(** The loop [for k, v in u.items(): ...] of [deep_update(d, u)], with
    [u] the mapping at [lu], which had [size] items when the loop began:
    [i] items are done and at most [todo] are left.  Each turn takes
    item [i] of the mapping as it is then, and raises [RuntimeError] if
    the number of its items has changed (Python 3).  [inner] is
    [deep_update] for the call in the body.  The empty mapping made for
    [d.get(k, {})] enters the store only when [d] has no [k]. *)
Fixpoint items_loop (inner : store -> ref -> ref -> option (option exn * store))
    (lu size : nat) (d : ref) (todo i : nat) (h : store)
  : option (option exn * store) :=
  match h !! lu with
  | None => None
  | Some uitems =>
      if negb (length uitems =? size)%nat then Some (Some RuntimeError, h)
      else
        match uitems !! i, todo with
        | None, _ => Some (None, h)
        | Some _, O => None
        | Some (k, v), S todo' =>
            match v, d with
            | Ptr _, Obj _ => Some (Some AttributeError, h)
            | Ptr _, Ptr ld =>
                match h !! ld with
                | None => None
                | Some ditems =>
                    match get ditems k with
                    | Some sub =>
                        match inner h sub v with
                        | Some (None, h1) =>
                            items_loop inner lu size d todo' (S i)
                                       (setitem h1 ld k sub)
                        | other => other
                        end
                    | None =>
                        match inner (h ++ [[]]) (Ptr (length h)) v with
                        | Some (None, h1) =>
                            items_loop inner lu size d todo' (S i)
                                       (setitem h1 ld k (Ptr (length h)))
                        | other => other
                        end
                    end
                end
            | Obj _, Obj _ => Some (Some TypeError, h)
            | Obj _, Ptr ld =>
                items_loop inner lu size d todo' (S i) (setitem h ld k v)
            end
        end
  end.

(** [deep_update(d, u)] in the store [h], with calls nested at most
    [fuel] deep: the exception raised, if any, and the store afterwards
    (the call returns [d]).
    [for k, v in u.items():
         if isinstance(v, Mapping):
             r = deep_update(d.get(k, {}), v)
             d[k] = r
         else:
             d[k] = u[k]
     return d] *)
Fixpoint deep_update (fuel : nat) (h : store) (d u : ref)
  : option (option exn * store) :=
  match fuel with
  | O => None
  | S fuel' =>
      match u with
      | Obj _ => Some (Some AttributeError, h)
      | Ptr lu =>
          match h !! lu with
          | None => None
          | Some uitems =>
              items_loop (deep_update fuel') lu (length uitems) d
                         (length uitems) 0%nat h
          end
      end
  end.

(** The reference [r] stands in the store [h] for the value [t]. *)
Fixpoint repr (h : store) (r : ref) (t : DeepUpdate.val A) {struct t} : Prop :=
  match t with
  | DeepUpdate.Atom a => r = Obj a
  | DeepUpdate.Dict titems =>
      match r with
      | Obj _ => False
      | Ptr l =>
          match h !! l with
          | None => False
          | Some items =>
              (fix all (items : dict) (titems : list (string * DeepUpdate.val A))
                   {struct titems} : Prop :=
                 match items, titems with
                 | [], [] => True
                 | (k, r') :: items', (k', t') :: titems' =>
                     k = k' /\ repr h r' t' /\ all items' titems'
                 | _, _ => False
                 end) items titems
          end
      end
  end.

(** The addresses of the mappings met on the way, each as often as it
    is met. *)
Fixpoint footprint (h : store) (r : ref) (t : DeepUpdate.val A) {struct t}
  : list nat :=
  match t, r with
  | DeepUpdate.Dict titems, Ptr l =>
      l :: match h !! l with
           | None => []
           | Some items =>
               (fix go (items : dict) (titems : list (string * DeepUpdate.val A))
                    {struct titems} : list nat :=
                  match items, titems with
                  | (_, r') :: items', (_, t') :: titems' =>
                      footprint h r' t' ++ go items' titems'
                  | _, _ => []
                  end) items titems
           end
  | _, _ => []
  end.

(** The items of a mapping stand, one by one, for the items of a
    value, and the addresses met in them. *)
Definition items_repr (h : store) (items : dict)
    (titems : list (string * DeepUpdate.val A)) : Prop :=
  Forall2 (fun kr kt => kr.1 = kt.1 /\ repr h kr.2 kt.2) items titems.

Definition items_footprint (h : store) (items : dict)
    (titems : list (string * DeepUpdate.val A)) : list nat :=
  concat (zip_with (fun kr kt => footprint h kr.2 kt.2) items titems).

(** [d] stands for [td] and [u] for [tu], no mapping is met twice in
    [d], and none of [d] is met in [u]. *)
Definition separate (h : store) (d : ref) (td : DeepUpdate.val A)
    (u : ref) (tu : DeepUpdate.val A) : Prop :=
  repr h d td /\ repr h u tu /\
  NoDup (footprint h d td) /\
  Forall (fun l => l ∉ footprint h u tu) (footprint h d td).

(** From [h], where [d] stood for [td], to [h']: [d] stands for [td']
    and still meets no mapping twice; the mappings it meets are some it
    met before and new ones; no mapping of [h] that [d] did not meet
    has changed. *)
Definition updates (h : store) (d : ref) (td : DeepUpdate.val A)
    (h' : store) (td' : DeepUpdate.val A) : Prop :=
  repr h' d td' /\ NoDup (footprint h' d td') /\
  (length h <= length h')%nat /\
  (forall l, l ∈ footprint h' d td' ->
     l ∈ footprint h d td \/ (length h <= l)%nat) /\
  (forall l, (l < length h)%nat -> l ∉ footprint h d td -> h' !! l = h !! l).

(** [inner] does to separate values in the store what [deep_update]
    does to the values they stand for. *)
Definition refines (inner : store -> ref -> ref -> option (option exn * store))
    (tu : DeepUpdate.val A) : Prop :=
  forall h d td u,
    separate h d td u tu ->
    exists h',
      inner h d u = Some (fst (DeepUpdate.deep_update td tu), h') /\
      updates h d td h' (snd (DeepUpdate.deep_update td tu)).

(** How deep the mappings of a value are nested. *)
Fixpoint depth (t : DeepUpdate.val A) : nat :=
  match t with
  | DeepUpdate.Atom _ => 0%nat
  | DeepUpdate.Dict titems =>
      S ((fix go (titems : list (string * DeepUpdate.val A)) : nat :=
            match titems with
            | [] => 0%nat
            | (_, t') :: titems' => Nat.max (depth t') (go titems')
            end) titems)
  end.

End Store.

Arguments ref A : clear implicits.

Abbreviation dict A := (list (string * ref A)).
Abbreviation store A := (list (dict A)).

End DeepUpdateStore.

(** ** [validate_ia_identifier] and [needs_quote] *)

Module Identifier.

(** A string, as the sequence of its characters, each given by its code
    point. *)
Definition text : Type := list N.

Definition code_points (s : string) : text :=
  Ascii.N_of_ascii <$> String.list_ascii_of_string s.

(** [c in s] for a character [c] *)
Definition contains (s : text) (c : N) : bool := existsb (N.eqb c) s.

Definition legal_chars : text :=
  code_points "abcdefghijklmnopqrstuvwxyzABCDEFGHIJKLMNOPQRSTUVWXYZ0123456789_-".

Definition AssertionError : exn := Exn (OtherError "AssertionError") "".

(** [validate_ia_identifier(string)], run with assertions enabled:
    [assert 80 >= len(string) >= 3
     assert all(c in legal_chars for c in string)
     return True] *)
Definition validate_ia_identifier (s : text) : result bool :=
  if negb ((length s <=? 80)%nat && (3 <=? length s)%nat) then Raise AssertionError
  else if negb (forallb (contains legal_chars) s) then Raise AssertionError
  else Ok true.

(** The characters [\s] matches: for a byte string, and for a text
    string, where the separators 28 to 31 count as whitespace too.  (The
    characters from 128 on that a text pattern also matches are left out:
    [needs_quote] does not search a string that has one.) *)
Definition space_bytes (c : N) : bool :=
  contains [9; 10; 11; 12; 13; 32]%N c.

Definition space_text (c : N) : bool :=
  contains [9; 10; 11; 12; 13; 28; 29; 30; 31; 32]%N c.

(** [needs_quote(s)], for the class [space] of the characters that [\s]
    matches:
    [try: s.encode('ascii')
     except (UnicodeDecodeError, UnicodeEncodeError): return True
     return re.search(r'\s', s) is not None] *)
Definition needs_quote (space : N -> bool) (s : text) : bool :=
  if forallb (fun c => (c <? 128)%N) s then existsb space s else true.

(** Letters, digits, underscore and hyphen of ASCII. *)
Definition alnum_dash (c : N) : Prop :=
  (97 <= c <= 122 \/ 65 <= c <= 90 \/ 48 <= c <= 57 \/ c = 95 \/ c = 45)%N.

Definition alnum_dashb (c : N) : bool :=
  ((97 <=? c) && (c <=? 122) || (65 <=? c) && (c <=? 90)
   || (48 <=? c) && (c <=? 57) || (c =? 95) || (c =? 45))%N.

End Identifier.

(** ** [map2x] *)

Module Map2x.

Section Map2x.
Context {A B : Type}.

(** [zip_longest] of the iterables: as long as one of the iterables has an
    element left, the tuple of the next element of each, [None] standing
    for the element of an exhausted one.  The iterables are given by the
    lists of their elements, and so is the result. *)
Definition exhausted (ls : list (list (value A))) : bool :=
  forallb (fun l => match l with [] => true | _ :: _ => false end) ls.

Definition heads (ls : list (list (value A))) : list (value A) :=
  (fun l => match l with [] => PyNone | x :: _ => x end) <$> ls.

Definition tails (ls : list (list (value A))) : list (list (value A)) :=
  (fun l => match l with [] => [] | _ :: l' => l' end) <$> ls.

Fixpoint zip_longest_upto (fuel : nat) (ls : list (list (value A)))
  : list (list (value A)) :=
  match fuel with
  | O => []
  | S n =>
      if exhausted ls then []
      else heads ls :: zip_longest_upto n (tails ls)
  end.

Definition zip_longest (ls : list (list (value A))) : list (list (value A)) :=
  zip_longest_upto (max_list (length <$> ls)) ls.

(** What [map2x] returns: the tuples, or the results of [func]. *)
Inductive mapped : Type :=
| Tuples (l : list (list (value A)))
| Results (l : list B).

(** [map2x] of [func] and the iterables:
    [zipped = zip_longest of the iterables
     if func is None:
         return zipped
     return starmap(func, zipped)] *)
Definition map2x (func : option (list (value A) -> B))
    (iterables : list (list (value A))) : mapped :=
  let zipped := zip_longest iterables in
  match func with
  | None => Tuples zipped
  | Some f => Results (f <$> zipped)
  end.

End Map2x.

Arguments mapped A B : clear implicits.

End Map2x.

(** ** Data used in the examples of the sections that follow *)

Module Fixtures.

(** A file of five bytes, the first of them already read. *)
Definition abcde : File.t :=
  File.Build ["a"; "b"; "c"; "d"; "e"]%byte 1.

(** The generator of the chunks of three bytes of that file. *)
Definition abcde_by_3 : ChunkGenerator.checked :=
  ChunkGenerator.Checked (ChunkGenerator.chunk_generator abcde 3) eq_refl.

(** A hash object that keeps the bytes it was fed. *)
Definition fed_new : list byte := [].
Definition fed_update (m data : list byte) : list byte := m ++ data.
Definition fed_digest (m : list byte) : string := String.string_of_list_byte m.

(** The metadata of an item, and a patch for it. *)
Definition metadata : DeepUpdate.val string :=
  DeepUpdate.Dict
    [("title", DeepUpdate.Atom "old");
     ("meta", DeepUpdate.Dict [("a", DeepUpdate.Atom "1")])].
□ □ □ □
ABOUT THIS EXERCISE: From the start of the data to the line that holds "item [i] of", retype each line exactly, with both ends included.

WRITTEN RESPONSE:
(** The loop [for k, v in u.items(): ...] of [deep_update(d, u)], with
    [u] the mapping at [lu], which had [size] items when the loop began:
    [i] items are done and at most [todo] are left.  Each turn takes
    item [i] of the mapping as it is then, and raises [RuntimeError] if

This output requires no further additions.